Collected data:

(* ===== verification/Retry.v ===== *)
(** * Failures and when to repeat them ([src/src/core/error.rs], [src/src/core/retry.rs])

    What one failed external interaction says of itself (whether the call took
    effect, what it cost, when to come back), and the schedule a policy gives
    its repeats.  A [Duration] is its nanoseconds as a [Z] up to the type's
    maximum; the sentence [thiserror] renders for an error and [hex::encode]
    are parameters. *)

From S2P Require Import Prelude Digest EffectKey Budget Replay.

Local Open Scope Z_scope.

(** ** Failures *)

(** A JSON error is opaque: only its rendering is read. *)
Inductive EffectError :=
| Unavailable (driver detail : str)
| Rejected (words : str)
| RateLimited (detail : str) (retry_after : option Z)
| EffectRefused (detail : str) (code : option str) (account : bool)
| Timeout (driver : str) (waited_ms : Z)
| Interrupted (driver detail : str)
| Metered (detail : str) (spend : Spend) (disposition : Disposition)
| Performed (words : str)
| OutputShape (detail : str)
| Final (detail : str) (disposition : Disposition) (code : option str) (account : bool)
| Unreproducible (what detail : str)
| OtherError (words : str).

#[export] Instance effect_error_eq_dec : EqDecision EffectError.
Proof. solve_decision. Defined.

Definition error_message (to_string : EffectError -> str) (e : EffectError) : str :=
  match e with
  | Rejected words | Performed words | OtherError words => words
  | EffectRefused detail _ _ | Metered detail _ _ => detail
  | _ => to_string e
  end.

Definition error_code (e : EffectError) : option str :=
  match e with EffectRefused _ code _ | Final _ _ code _ => code | _ => None end.

Definition refuses_the_account (e : EffectError) : bool :=
  match e with EffectRefused _ _ account | Final _ _ _ account => account | _ => false end.

Definition error_spend (e : EffectError) : Spend :=
  match e with Metered _ spend _ => spend | _ => spend_zero end.

Definition error_retry_after (e : EffectError) : option Z :=
  match e with RateLimited _ retry_after => retry_after | _ => None end.

Definition error_class (e : EffectError) : str :=
  match e with
  | Unavailable _ _ => lit "unavailable"
  | Rejected _ => lit "rejected"
  | RateLimited _ _ => lit "rate_limited"
  | EffectRefused _ _ _ => lit "refused"
  | Timeout _ _ => lit "timeout"
  | Interrupted _ _ => lit "interrupted"
  | Metered _ _ _ => lit "metered"
  | Performed _ => lit "performed"
  | OutputShape _ => lit "output_shape"
  | Final _ _ _ _ => lit "final"
  | Unreproducible _ _ => lit "unreproducible"
  | OtherError _ => lit "other"
  end.

Definition error_disposition (e : EffectError) : Disposition :=
  match e with
  | Metered _ _ disposition | Final _ disposition _ _ => disposition
  | Unavailable _ _ | Rejected _ | RateLimited _ _ | EffectRefused _ _ _ | Unreproducible _ _ =>
      DidNotHappen
  | OutputShape _ | Performed _ => Landed
  | Timeout _ _ | Interrupted _ _ | OtherError _ => InDoubt
  end.

(** ** Policies *)

(** [Duration::MAX] and [Duration::saturating_mul] by a [u32]. *)
Definition duration_max : Z := (u64_max + 1) * 1000000000 - 1.
Definition sat_duration_mul (d m : Z) : Z := Z.min duration_max (d * m).
Definition u128_max : Z := 2 ^ 128 - 1.
Definition millis (n : Z) : Z := n * 1000000.
Definition seconds (n : Z) : Z := n * 1000000000.

Record RetryPolicy := mk_policy {
  max_attempts : N;
  initial_backoff : Z;
  max_backoff : Z;
  multiplier : Z;
  jitter : bool;
  max_advice : Z;
}.

Definition retry_default : RetryPolicy := mk_policy 3 (millis 100) (seconds 10) 2 true (seconds 60).
Definition never : RetryPolicy := mk_policy 1 0 0 1 false 0.
Definition attempts (n : N) : RetryPolicy :=
  mk_policy (N.max n 1) (initial_backoff retry_default) (max_backoff retry_default)
    (multiplier retry_default) (jitter retry_default) (max_advice retry_default).
Definition with_backoff (p : RetryPolicy) (initial max : Z) : RetryPolicy :=
  mk_policy (max_attempts p) initial max (multiplier p) (jitter p) (max_advice p).
Definition without_jitter (p : RetryPolicy) : RetryPolicy :=
  mk_policy (max_attempts p) (initial_backoff p) (max_backoff p) (multiplier p) false (max_advice p).
Definition wait_at_most (p : RetryPolicy) (advice : Z) : RetryPolicy :=
  mk_policy (max_attempts p) (initial_backoff p) (max_backoff p) (multiplier p) (jitter p) advice.

Definition permits (p : RetryPolicy) (attempt : N) : bool := (attempt <? max_attempts p)%N.

(** The [for] loop with its [break]. *)
Fixpoint grow (p : RetryPolicy) (steps : nat) (delay : Z) : Z :=
  match steps with
  | O => delay
  | S steps =>
      let delay := Z.min (sat_duration_mul delay (multiplier p)) (max_backoff p) in
      if max_backoff p <=? delay then delay else grow p steps delay
  end.

(** [u64::from_be_bytes]. *)
Definition from_be (b : list Byte.byte) : Z :=
  foldl (fun acc c => acc * 256 + Z.of_N (Byte.to_N c)) 0 b.

Section schedule.
Context `{Sha256} (hex : list Byte.byte -> str).

(** [run] is the run id as its [Display] writes it. *)
Definition backoff (p : RetryPolicy) (run : str) (key : EffectKey) (attempt : N) : Z :=
  if (attempt <=? 1)%N then 0 else
  let steps := if 1 <? multiplier p then N.to_nat (attempt - 2) else 0%nat in
  let delay := Z.min (grow p steps (initial_backoff p)) (max_backoff p) in
  if negb (jitter p) || (delay =? 0) then delay else
  let seed := str_bytes run ++ str_bytes (hex (as_bytes key)) ++ be_bytes 4 attempt in
  let spread := from_be (take 8 (as_bytes (digest_of seed))) in
  let half := delay / 2 in
  let extra := Z.min u128_max (half * spread) / u64_max in
  u64_or_max (half + extra).

Definition wait_before (p : RetryPolicy) (run : str) (key : EffectKey) (attempt : N)
    (advice : option Z) : Z :=
  if (attempt <=? 1)%N then 0 else
  match advice with
  | Some named => if named =? 0 then backoff p run key attempt else Z.min named (max_advice p)
  | None => backoff p run key attempt
  end.

(** ** The schedule *)

Record policy_ok (p : RetryPolicy) : Prop := {
  po_initial : 0 <= initial_backoff p;
  po_max : 0 <= max_backoff p <= duration_max;
  po_multiplier : u32_ok (multiplier p);
  po_advice : 0 <= max_advice p;
}.

(** The delay before [attempt] with no jitter: exponential under a ceiling. *)
Definition exponential (p : RetryPolicy) (attempt : N) : Z :=
  Z.min (max_backoff p) (initial_backoff p * Z.max 1 (multiplier p) ^ Z.of_N (attempt - 2)).

Lemma grow_closed p : policy_ok p -> 1 < multiplier p -> forall n d, 0 <= d ->
  Z.min (grow p n d) (max_backoff p) = Z.min (max_backoff p) (d * multiplier p ^ Z.of_nat n).
Proof.
  intros Hp Hm. pose proof (po_max p Hp) as Hmax.
  induction n as [|n IH]; intros d Hd; [simpl; lia|].
  rewrite Nat2Z.inj_succ, Z.pow_succ_r by lia.
  assert (0 < multiplier p ^ Z.of_nat n) as Hpow by (apply Z.pow_pos_nonneg; lia).
  cbn [grow]. unfold sat_duration_mul. destruct (Z.leb_spec (max_backoff p)
    (Z.min (Z.min duration_max (d * multiplier p)) (max_backoff p))) as [Hb|Hb].
  - assert (max_backoff p <= d * multiplier p) by lia. nia.
  - rewrite IH by lia.
    replace (Z.min (Z.min duration_max (d * multiplier p)) (max_backoff p)) with (d * multiplier p) by lia.
    f_equal. ring.
Qed.

(** The delay before jitter is the exponential one, whatever the loop broke at. *)
Lemma delay_closed p attempt : policy_ok p ->
  Z.min (grow p (if 1 <? multiplier p then N.to_nat (attempt - 2) else 0%nat) (initial_backoff p))
    (max_backoff p) = exponential p attempt.
Proof.
  intros Hp. unfold exponential. destruct (Z.ltb_spec 1 (multiplier p)) as [Hm|Hm].
  - rewrite (grow_closed p Hp Hm) by apply Hp. rewrite N_nat_Z, (Z.max_r 1) by lia. done.
  - rewrite (Z.max_l 1), Z.pow_1_l by lia. simpl. lia.
Qed.

Lemma from_be_range b : 0 <= from_be b < 256 ^ Z.of_nat (length b).
Proof.
  unfold from_be. induction b as [|c b IH] using rev_ind; [simpl; lia|].
  rewrite foldl_app, length_app, Nat2Z.inj_add, Z.pow_add_r by lia. cbn [foldl length].
  pose proof (Byte.to_N_bounded c). change (256 ^ Z.of_nat 1) with 256. nia.
Qed.

Lemma spread_range b : 0 <= from_be (take 8 (as_bytes (digest_of b))) <= u64_max.
Proof.
  pose proof (from_be_range (take 8 (as_bytes (digest_of b)))) as Hr.
  rewrite length_take, digest_length in Hr. change (256 ^ Z.of_nat (8 `min` 32)) with (u64_max + 1) in Hr.
  lia.
Qed.

Lemma exponential_range p attempt : policy_ok p -> 0 <= exponential p attempt <= max_backoff p.
Proof.
  intros Hp. pose proof (po_initial p Hp). pose proof (po_max p Hp).
  assert (0 <= Z.max 1 (multiplier p) ^ Z.of_N (attempt - 2)) by (apply Z.pow_nonneg; lia).
  unfold exponential. nia.
Qed.

(** The share jitter adds to half the delay is at most that half. *)
Lemma extra_range half spread : 0 <= half -> 0 <= spread <= u64_max ->
  0 <= Z.min u128_max (half * spread) / u64_max <= half.
Proof.
  intros Hh Hs. split.
  - apply Z.div_pos; [unfold u128_max|unfold u64_max]; nia.
  - apply Z.div_le_upper_bound; [unfold u64_max; lia|]. nia.
Qed.

Lemma backoff_spec p run key attempt : policy_ok p -> (2 <= attempt)%N ->
  (jitter p = false -> backoff p run key attempt = exponential p attempt)
  /\ Z.min u64_max (exponential p attempt / 2) <= backoff p run key attempt
       <= exponential p attempt.
Proof.
  intros Hp Ha. pose proof (exponential_range p attempt Hp) as He. unfold backoff.
  rewrite (proj2 (N.leb_gt _ _)) by lia. cbv zeta. rewrite delay_closed by done.
  set (d := exponential p attempt) in *.
  assert (0 <= d / 2) by (apply Z.div_pos; lia). pose proof (Z.mul_div_le d 2).
  split; [by intros ->|]. destruct (jitter p); simpl; [|lia].
  destruct (Z.eqb_spec d 0) as [Hd|Hd]; [lia|].
  pose proof (spread_range (str_bytes run ++ str_bytes (hex (as_bytes key)) ++ be_bytes 4 attempt)) as Hs.
  pose proof (extra_range (d / 2) _ ltac:(lia) Hs) as Hx.
  unfold u64_or_max. case_decide; lia.
Qed.

(** The schedule is the declared one.  A first attempt is immediate; with
    jitter off, attempt [n] waits [initial * multiplier^(n-2)] under the
    ceiling, although the code iterates with saturation and stops early; jitter
    keeps every wait between half of that (or what 64 bits of nanoseconds hold)
    and the whole of it. *)
Theorem backoff_schedule p run key attempt : policy_ok p ->
  ((attempt <= 1)%N -> backoff p run key attempt = 0)
  /\ ((2 <= attempt)%N ->
      (jitter p = false -> backoff p run key attempt = exponential p attempt)
      /\ Z.min u64_max (exponential p attempt / 2) <= backoff p run key attempt
           <= exponential p attempt).
Proof.
  intros Hp. split; [|by apply backoff_spec].
  intros Ha. unfold backoff. by rewrite (proj2 (N.leb_le _ _) Ha).
Qed.

(** A peer's advice is obeyed and bounded.  A named time replaces the
    computed one, shorter or longer, up to the policy's own ceiling; no wait at
    all precedes a first attempt, and whatever a peer says no wait exceeds the
    two ceilings. *)
Theorem advice_bounded p run key attempt advice : policy_ok p ->
  (forall named, advice = Some named -> 0 <= named) ->
  0 <= wait_before p run key attempt advice <= Z.max (max_advice p) (max_backoff p)
  /\ (forall named, (2 <= attempt)%N -> advice = Some named -> 0 < named ->
      wait_before p run key attempt advice = Z.min named (max_advice p)).
Proof.
  intros Hp Hn. pose proof (po_advice p Hp). pose proof (po_max p Hp).
  pose proof (exponential_range p attempt Hp).
  unfold wait_before.
  destruct (N.leb_spec attempt 1) as [Ha|Ha]; [split; [lia|intros; lia]|].
  destruct (backoff_spec p run key attempt Hp ltac:(lia)) as [_ Hb].
  assert (0 <= backoff p run key attempt <= max_backoff p) as Hw.
  { split; [|lia]. etrans; [|apply Hb]. apply Z.min_glb; [done|]. apply Z.div_pos; lia. }
  split.
  - destruct advice as [named|]; [|lia]. specialize (Hn named eq_refl). case_match; lia.
  - intros named _ -> Hpos. by rewrite (proj2 (Z.eqb_neq _ _)) by lia.
Qed.
End schedule.

(** ** Witnesses *)

Module RetryWitness.
#[local] Instance key_hash : Sha256 := toy_hash.
(** Two hex digits a byte. *)
Definition hex_digit (n : N) : ascii := ascii_of_N (if (n <? 10)%N then n + 48 else n + 87).
Definition hex_bytes (b : list Byte.byte) : str :=
  b ≫= fun c => [hex_digit (Byte.to_N c / 16); hex_digit (Byte.to_N c mod 16)].

Definition key : EffectKey := derive 0%N Forward 0%N 1%N (lit "tool.call") [].

Lemma default_ok : policy_ok retry_default.
Proof.
  split; unfold retry_default, millis, seconds, duration_max, u32_ok, u32_max, u64_max; simpl; lia.
Qed.

Example doubling : (fun n => backoff hex_bytes (without_jitter retry_default) (lit "r") key n) <$> [1; 2; 3; 4; 20]%N
  = [0; millis 100; millis 200; millis 400; seconds 10].
Proof. vm_compute. reflexivity. Qed.

Example hex_text : hex_bytes [x00; xab; xff] = lit "00abff".
Proof. reflexivity. Qed.

Lemma backoff_schedule_witness :
  millis 200 <= backoff hex_bytes retry_default (lit "run") key 4%N <= millis 400.
Proof.
  destruct (backoff_schedule hex_bytes retry_default (lit "run") key 4%N default_ok) as [_ Hs].
  destruct (Hs ltac:(lia)) as [_ [Hl Hu]]. split.
  - exact Hl.
  - exact Hu.
Defined.

Lemma advice_bounded_witness :
  wait_before hex_bytes retry_default (lit "run") key 2%N (Some (seconds 3600)) = seconds 60.
Proof.
  destruct (advice_bounded hex_bytes retry_default (lit "run") key 2%N (Some (seconds 3600)) default_ok)
    as [_ Hn].
  - intros named [= <-]. unfold seconds. lia.
  - exact (Hn (seconds 3600) ltac:(lia) eq_refl ltac:(unfold seconds; lia)).
Defined.
End RetryWitness.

TASK PROMPT: Look through the entries and copy every line in which the string "words" appears.

EXERCISE SOLUTION:
| Rejected (words : str)
| Performed (words : str)
| OtherError (words : str).
  | Rejected words | Performed words | OtherError words => words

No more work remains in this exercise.